To create a Pipeline that generates ‘incremental’ folder names

Victor Sotnikov 21 Reputation points
2020-07-31T16:50:15.283+00:00

I have the following task:
I have a Pipeline in an Azure Data factory (V2). The Pipeline contains several Copy data elements. Each of them copies data from an SQL database into an FTP folder. As a result, the Pipeline generates files like <FTPserver>/FolderName/FileNameOFCopyData1; <FTPserver>/FolderName/FileNameOFCopyData2 etc.
Now I need to improve the Pipeline to have it generate ‘incremental’ sub-folder names (‘1’, ‘2’ etc) for each run of the Pipeline. In other words, after 1st run of the Pipeline we will have the files with the following names:
<FTPserver>/FolderName/1/FileNameOFCopyData1; <FTPserver>/FolderName/1/FileNameOFCopyData2; …

After 2nd run of the Pipeline we will have the files with the following names:
<FTPserver>/FolderName/2/FileNameOFCopyData1; <FTPserver>/FolderName/2/FileNameOFCopyData2; …

The question is: how could I do this?

Azure Data Factory
Azure Data Factory
An Azure service for ingesting, preparing, and transforming data at scale.
10,161 questions
{count} votes

Accepted answer
  1. MartinJaffer-MSFT 26,061 Reputation points
    2020-07-31T21:05:54.42+00:00

    Hello and welcome to Microsoft Q&A, thank you for your question.

    If I undestand correctly, the part you need help with, is not parameterizing the filepath, but making each pipeline run have a unique folder in the path, so that no two pipeline runs will copy to the same location. The difficulty with your example, is Data Factory does not have a pipeline run counter like that. I do have a solution, but first I'll offer two other alternatives.

    1. The easiest way to satisfy the uniqueness, is to use the pipeline run id as folder name instead of numbers. The pipeline id is not very human friendly, and does not indicate order.

    Since your example uses numbers to indicate the ordinal of the run (first, second), I assume this is important.

    1. The next easiest way is to use pipeline or trigger start time instead of numbers.

    To do exactly the way you ask, we need to store the number somewhere and increment. Since you are already using a SQL database, this is an ideal option.

    In my solution, I create a table to store the number, and a stored proc to increment and retrieve the largest value. In Data Factory, I use a Lookup activity with the stored procedure option to run the procedure and retrieve the output. The Data Factory Stored Proc activity does not retrieve output, this is why I use Lookup activity instead.
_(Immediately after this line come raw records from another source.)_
(** The headers around [bp]: [ns ++ [p]] below it, [ms] above it. *)
Lemma free_search_spec bp ns p ms x s : seg (ptrs s) x (ns ++ p :: ms) x -> StronglySorted Z.lt (ns ++ p :: ms) ->
  p < bp -> Forall (fun a => bp < a) ms -> freep s ∈ ns ++ p :: ms -> x < bp -> head (ns ++ [p]) = Some x ->
  free_search (S (size (ptrs s))) bp (freep s) s = Ret p s.
Proof.
  intros Hs Hss Hp Hms Hf Hx Hhd. pose proof Hs as Hs'. apply seg_app in Hs' as (p' & Hns & Hpms). pose proof (seg_head _ _ _ _ _ Hpms) as ->.
  destruct Hpms as (_ & q & Hq & Hq2).
  assert (bp < q \/ q <= p) as Hstop.
  { destruct ms as [|m ms]; [simpl in Hq2; subst q; right|apply seg_head in Hq2 as ->; left; now apply Forall_cons in Hms].
    destruct ns as [|n ns]; simpl in Hhd; injection Hhd as ->; [lia|]. simpl in Hss. apply StronglySorted_cons in Hss as [H _].
    rewrite Forall_forall in H. assert (x < p); [|lia]. apply H. apply elem_of_app. right. left. }
  assert (length (ns ++ p :: ms) <= size (ptrs s))%nat as Hlen.
  { eapply seg_size; eauto. }
  rewrite length_app in Hlen. simpl in Hlen.
  assert (forall k l1 l2, ns = l1 ++ l2 -> (length l2 < k)%nat -> forall y, seg (ptrs s) y l2 p -> free_search k bp y s = Ret p s) as Hlow.
  { intros k l1 l2 -> Hk y Hy. replace k with (length l2 + S (k - S (length l2)))%nat by lia. rewrite (free_walk bp l2 y p); [now apply (free_stop bp p q)|done| |].
    - rewrite <- app_assoc, (cons_middle p), app_assoc, app_assoc in Hss. apply StronglySorted_app_1_l in Hss.
      rewrite <- app_assoc in Hss. now apply StronglySorted_app_1_r in Hss.
    - left. rewrite (cons_middle p), app_assoc in Hss. apply StronglySorted_app_1_l in Hss. rewrite <- app_assoc in Hss. apply StronglySorted_app_1_r in Hss.
      rewrite StronglySorted_app in Hss. destruct Hss as (Hlt & _ & _). apply Forall_app. split; [|now constructor].
      apply Forall_forall. intros a Ha. specialize (Hlt a p Ha ltac:(left)). lia. }
  apply elem_of_app in Hf as [Hf|Hf]; [|apply elem_of_cons in Hf as [Hf|Hf]].
  - apply list_elem_of_split in Hf as (l1 & l2 & El). apply (Hlow _ l1 (freep s :: l2)); [done|rewrite El, length_app in Hlen; simpl in *; lia|].
    rewrite El in Hns. apply seg_app in Hns as (z & _ & Hz). pose proof (seg_head _ _ _ _ _ Hz) as ->. done.
  - rewrite Hf. apply (Hlow _ ns []); [now rewrite app_nil_r|simpl; lia|done].
  - apply list_elem_of_split in Hf as (l1 & l2 & El). rewrite El in *. rewrite length_app in Hlen. simpl in Hlen.
    apply seg_app in Hq2 as (z & _ & Hz). pose proof (seg_head _ _ _ _ _ Hz) as ->.
    destruct (exists_last (l := freep s :: l2)) as (l3 & e & E3); [done|]. rewrite E3 in Hz. apply seg_app in Hz as (e' & Hz1 & Hz2).
    pose proof (seg_head _ _ _ _ _ Hz2) as ->. destruct Hz2 as (_ & y & Hy & ->).
    assert (length l3 = length l2) as Hl3 by (apply (f_equal length) in E3; rewrite length_app in E3; simpl in E3; lia).
    assert (Forall (fun a => bp < a) (l3 ++ [e])) as Hab by (rewrite <- E3; now apply Forall_app in Hms).
    replace (S (size (ptrs s))) with (length l3 + (S (size (ptrs s) - length l3)))%nat by lia.
    rewrite (free_walk bp l3 _ e); [|done| |now right].
    + rewrite (free_wrap bp e x); [|done|apply Forall_app in Hab as [_ Hab]; now apply Forall_cons in Hab|done].
      apply (Hlow _ [] ns); [done|lia|exact Hns].
    + rewrite <- E3. rewrite cons_middle, app_assoc in Hss. apply StronglySorted_app_1_r in Hss. now apply StronglySorted_app_1_r in Hss.
Qed.

Lemma wp_get_ptr a v (Q : Z -> uheap -> Prop) s : ptrs s !! a = Some v -> Q v s -> wp (get_ptr a) Q s.
Proof. intros H HQ. unfold wp, get_ptr, orfault. now rewrite H. Qed.
Lemma wp_get_size a v (Q : Z -> uheap -> Prop) s : sizes s !! a = Some v -> Q v s -> wp (get_size a) Q s.
Proof. intros H HQ. unfold wp, get_size, orfault. now rewrite H. Qed.
Definition in_heap (a : Z) (s : uheap) : Prop := a = base \/ (heap0 <= a /\ a + HSIZE <= brk s).
Lemma valid_in a s : in_heap a s -> valid a s = true.
Proof. intros [->|[H1 H2]]; unfold valid; [now rewrite Z.eqb_refl|]. apply orb_true_iff. right. apply andb_true_iff. now rewrite !Z.leb_le. Qed.
Lemma wp_put_ptr a v (Q : unit -> uheap -> Prop) s : in_heap a s -> Q tt (set_ptrs (<[a := v]> (ptrs s)) s) -> wp (put_ptr a v) Q s.
Proof. intros H HQ. unfold wp, put_ptr. now rewrite (valid_in _ _ H). Qed.
Lemma wp_put_size a v (Q : unit -> uheap -> Prop) s : in_heap a s -> 0 <= v < 4294967296 ->
  Q tt (set_sizes (<[a := v]> (sizes s)) s) -> wp (put_size a v) Q s.
Proof. intros H Hv HQ. unfold wp, put_size. rewrite (valid_in _ _ H), u32_small by done. exact HQ. Qed.

Lemma apart_join x l k k' : 0 < x.2 -> 0 < k -> 0 < k' -> apart x (l, k) -> apart x (fin (l, k), k') -> apart x (l, k + k').
Proof. unfold apart, fin. destruct x as [y n]. simpl. lia. Qed.

(** A new free list [F'], in which [(c, m)] is new. *)
Lemma inv_give F A s F' s' a n c m : heap_inv F A s -> A !! a = Some n -> brk s' = brk s ->
  StronglySorted (fun x y => fin x < y.1) F' -> (forall b, b ∈ F' -> b = (c, m) \/ (b ∈ F /\ b.1 <> c)) ->
  0 < m -> heap0 <= c -> fin (c, m) <= brk s -> sizes s' !! c = Some m ->
  (forall y, y <> c -> y <> a -> sizes s' !! y = sizes s !! y) ->
  seg (ptrs s') base (base :: addrs F') base -> freep s' ∈ base :: addrs F' ->
  (forall b k, A !! b = Some k -> b <> a -> apart (b, k) (c, m)) ->
  heap_inv F' (delete a A) s'.
Proof.
  intros [Hbase Hbrk Hs Hf Hsz Hseg Hfp Hl Ha Hd] HA Eb Hs' HF' Hm Hc Hcm Hsc Hsame Hseg' Hfp' Hap. destruct (Hl a n HA) as (Hn & Ha0 & Ha1 & Ha2).
  constructor; try done; [now rewrite Eb|rewrite Eb|rewrite Hsame; [done|lia|lia]| | |].
  - intros b Hb. destruct (HF' b Hb) as [->|[Hb' Hne]]; [done|]. destruct (Hf b Hb') as (H1 & H2 & H3 & H4). rewrite Hsame; [done|done|].
    intros E. destruct (Ha a n b HA Hb'); unfold fin in *; simpl in *; lia.
  - intros b k Hb. rewrite Eb. apply lookup_delete_Some in Hb as [Hne Hb]. destruct (Hl b k Hb) as (H1 & H2 & H3 & H4).
    split; [done|]. split; [done|]. split; [done|]. rewrite Hsame; [done| |done]. intros ->.
    destruct (Hap _ _ Hb ltac:(done)); unfold fin in *; simpl in *; lia.
  - intros b k f Hb Hin. apply lookup_delete_Some in Hb as [Hne Hb]. destruct (HF' f Hin) as [->|[Hin' _]]; [now apply Hap|now apply (Ha b k)].
  - intros b k b' k' Hb Hb'. apply lookup_delete_Some in Hb as [_ Hb], Hb' as [_ Hb']. now apply Hd.
Qed.

(** *** The place of a block *)

Definition placed (a n : Z) (L R : list (Z * Z)) : Prop :=
  Forall (fun f => fin f <= a) L /\ Forall (fun f => a + HSIZE * n <= f.1) R.

Lemma place F a n : StronglySorted (fun x y => fin x < y.1) F -> (forall b, b ∈ F -> 0 < b.2 /\ apart (a, n) b) -> 0 < n ->
  exists L R, F = L ++ R /\ placed a n L R.
Proof.
  intros Hs Hb Hn. induction F as [|f F IH]; [exists [], []; repeat split; constructor|].
  apply StronglySorted_cons in Hs as [Hf Hs]. destruct (Hb f ltac:(left)) as [Hf2 Hap].
  destruct Hap as [Hap|Hap].
  - exists [], (f :: F). split; [done|]. split; [constructor|]. apply Forall_cons. split; [exact Hap|].
    eapply Forall_impl; [exact Hf|]. unfold fin in *. simpl in *. intros x Hx. lia.
  - destruct IH as (L & R & -> & HL & HR); [done|intros b Hin; apply Hb; now right|]. exists (f :: L), R. split; [done|]. split; [|done].
    now apply Forall_cons.
Qed.

Lemma give_below b L R : Forall (fun f => f.1 < b.1 /\ fin f <> b.1) L -> give b (L ++ R) = L ++ give b R.
Proof.
  induction L as [|f L IH]; intros H; [done|]. apply Forall_cons in H as [[H1 H2] H]. simpl.
  rewrite (proj2 (Z.ltb_ge _ _)) by lia. rewrite (proj2 (Z.eqb_neq _ _)) by done. f_equal. auto.
Qed.
Lemma give_above b R : Forall (fun f => b.1 < f.1) R -> give b R = join_right b R.
Proof. destruct R as [|r R]; intros H; [done|]. apply Forall_cons in H as [H _]. cbn [give]. now rewrite (proj2 (Z.ltb_lt _ _)). Qed.

(** The last header at or below the place: [base] or the last free block. *)
Definition below (L : list (Z * Z)) (ns : list Z) (p ps : Z) : Prop :=
  (L = [] /\ ns = [] /\ p = base /\ ps = 0) \/ (exists L', L = L' ++ [(p, ps)] /\ ns = base :: addrs L').
Lemma below_exists L : exists ns p ps, below L ns p ps /\ base :: addrs L = ns ++ [p].
Proof.
  destruct (decide (L = [])) as [->|Hne]; [exists [], base, 0; split; [now left|done]|].
  destruct (exists_last Hne) as (L' & [p ps] & ->). exists (base :: addrs L'), p, ps. split; [right; eauto|].
  unfold addrs. now rewrite fmap_app.
Qed.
Once I have this output, I use it in the folder path.

    First, create a table to store the numbers.

    CREATE TABLE [dbo].[runNumberTable](  
    	[runNumber] [int] NOT NULL,  
    	[pipelineRunId] [nchar](50) NULL,  
     CONSTRAINT [PK_runNumberTable] PRIMARY KEY CLUSTERED   
    (  
    	[runNumber] ASC  
    )WITH (STATISTICS_NORECOMPUTE = OFF, IGNORE_DUP_KEY = OFF) ON [PRIMARY]  
    ) ON [PRIMARY]  
    GO  
    

    Then insert a starter row ( 0, "anytext").

    Next I define a stored proc to get and insert the next number.

    CREATE PROCEDURE GetAndIncrementRunNumber  
    (  
        @runid nchar(49) = "none"  
    )  
    AS  
    BEGIN  
        -- SET NOCOUNT ON added to prevent extra result sets from  
        -- interfering with SELECT statements.  
        SET NOCOUNT ON  
    	DECLARE @runnumber int;  
    	SELECT @runnumber = MAX(runNumber) from runNumberTable;  
    	SET @runnumber = @runnumber + 1;  
    	INSERT INTO runNumberTable (runNumber , pipelineRunId)  
    	VALUES (@runnumber , @runid);  
        SELECT @runnumber as 'runNumber';  
    END  
    GO  
    

    As an added feature, I added pipeline run id to the table, so you can easily go find out which pipeline run did with folder.

    Then in the Data Factory,
    14942-image.png

    14951-image.png

    and then use the variable to fill in the path in the copy activity.


1 additional answer

Sort by: Most helpful
  1. Marilee Turscak-MSFT 36,336 Reputation points Microsoft Employee
    2020-08-04T19:31:24.623+00:00

    Closing this thread as a duplicate.